Aging Hair Follicles Change to Become Skin
An interesting mechanism that appears to contribute to age-related hair loss was recently identified. It is unusual in that cells of one tissue structure are changing to cells of another as a result of age-related damage:
Scientists have uncovered a new mechanism behind hair loss: When stem cells in hair follicles are damaged by age, they turn themselves into skin. Over time, this happens to more and more stem cells, causing hair follicles to shrink and eventually disappear. This is the first time such a switch has been associated with aging in any tissue. Stem cells - precursor cells that can give rise to specialized cells like skin and hair - regenerate throughout the life of an organism and are located all over the body. But unlike stem cells in the blood or intestinal lining, hair follicle stem cells regenerate on a cyclical basis. Their active growth phase is followed by a dormant phase, in which they stop producing hair. These discrete on-off periods make hair follicle stem cells a useful model for studying stem cell regulation - and hair loss.To figure out why hair thins in old age, researchers looked at hair follicle stem cell growth cycles in live animals - a daunting task - and found that age-related DNA damage triggers the destruction of a protein called Collagen 17A1. That in turn triggers the transformation of stem cells into epidermal keratinocytes. In their new state, the damaged stem cells slough off easily from the skin's surface. "When damaged cells deplete that niche of collagen 17A1, they alter their own signaling environment. It is interesting that these damaged cells change their fate rather than committing suicide through apoptosis (programmed cell death) or stopping cell division through senescence."
To see whether their results carried over to people, the researchers analyzed hair follicles in scalps from women aged 22 to 70. They found that follicles in people over 55 were smaller, with lower levels of Collagen 17A1. "We assume that ... aging processes and mechanisms similar to those in the mice explain the human age-associated hair thinning and hair loss." Stem cell depletion is unlikely to be the only factor behind the condition, however.
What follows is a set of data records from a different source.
(** * Financial formula catalogue and unit conversion: a shallow embedding

    The Python sources are [financial_formulas.py] (a flat catalogue of
    pure numeric functions) and [input.py] (the data-entry script, of
    which only [convert_units] and its factor table are modelled).

    Number model.  Python's numbers ([int] and binary64 [float]) are
    idealised as the real numbers [R]: rounding, infinities and NaN are
    outside the model.  Everything else follows the code: every [/] is
    the partial division of Python (it raises [ZeroDivisionError] on a
    zero divisor), every [raise ValueError(msg)] keeps its message,
    [math.sqrt] raises its own [ValueError] on a negative argument, the
    power operator follows [float.__pow__], list indexing raises
    [IndexError] out of range and a dictionary lookup raises [KeyError]
    on a missing key.  Exceptions are threaded through an error monad,
    in source order.  Parameters with a default value are explicit
    arguments here.

    Statements that are exact only in real arithmetic say so.  Where the
    difference decides a claim, the code is read a second time over
    binary64 floats (module [Binary64]) and evaluated there. *)

From Stdlib Require Import Floats.
From Stdlib Require Import Reals Lra Lia List String ZArith Bool.
Import ListNotations.
Open Scope R_scope.

(** ** Python run-time fragment *)

(** The exception classes the modelled code can raise. *)
Inductive exn : Type :=
| ValueError (msg : string)
| ZeroDivisionError
| IndexError
| KeyError (key : string).

Inductive result (A : Type) : Type :=
| Ok (a : A)
| Err (e : exn).
Arguments Ok {A} a.
Arguments Err {A} e.

Definition ret {A : Type} (a : A) : result A := Ok a.

Definition raise {A : Type} (e : exn) : result A := Err e.

Definition bind {A B : Type} (m : result A) (k : A -> result B) : result B :=
  match m with
  | Ok a => k a
  | Err e => Err e
  end.

Declare Scope py_scope.
Delimit Scope py_scope with py.
Notation "x <- m ;; k" := (bind m (fun x => k))
  (at level 61, m at next level, right associativity) : py_scope.
Open Scope py_scope.

(** Comparisons of numbers, as booleans. *)
Definition py_eq (a b : R) : bool := if Req_dec_T a b then true else false.

Definition py_lt (a b : R) : bool := if Rlt_dec a b then true else false.

Definition py_le (a b : R) : bool := if Rle_dec a b then true else false.

Definition py_gt (a b : R) : bool := py_lt b a.

(** [a / b]. *)
Definition py_div (a b : R) : result R :=
  if py_eq b 0 then raise ZeroDivisionError else ret (a / b).

(** [sum(xs)]: left-to-right accumulation from [0]. *)
Definition py_sum (xs : list R) : R := fold_left Rplus xs 0.

(** [sum(f(x) for x in xs)] when the body [f] may raise: the elements
    are produced and added one at a time. *)
Fixpoint py_sum_gen {A : Type} (f : A -> result R) (xs : list A) (acc : R) : result R :=
  match xs with
  | [] => ret acc
  | x :: xs' => v <- f x ;; py_sum_gen f xs' (acc + v)
  end.

(** [len(xs)], a Python [int]. *)
Definition len {A : Type} (xs : list A) : Z := Z.of_nat (List.length xs).

(** [range(len(xs))], as list positions. *)
Definition range_len {A : Type} (xs : list A) : list nat := seq 0 (List.length xs).

(** [xs[i]] for a position [i >= 0]. *)
Definition py_getitem (xs : list R) (i : nat) : result R :=
  match nth_error xs i with
  | Some v => ret v
  | None => raise IndexError
  end.

(** [min(a, b)]: the second argument only when it is strictly smaller. *)
Definition py_min (a b : R) : R := if py_lt b a then b else a.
Link: http://www.sciencemag.org/news/2016/02/one-reason-your-hair-thinning-some-it-turns-skin
An interesting comparison to apoptosis. I wonder if this was a protective selection or just coincidence.
Surely there are similar cascading issues that gene damage may cause apart from cancer? At some point, won't we have to contend with integrity of the genome across the whole body?
Evidence for the DNA damage hypothesis of aging perhaps?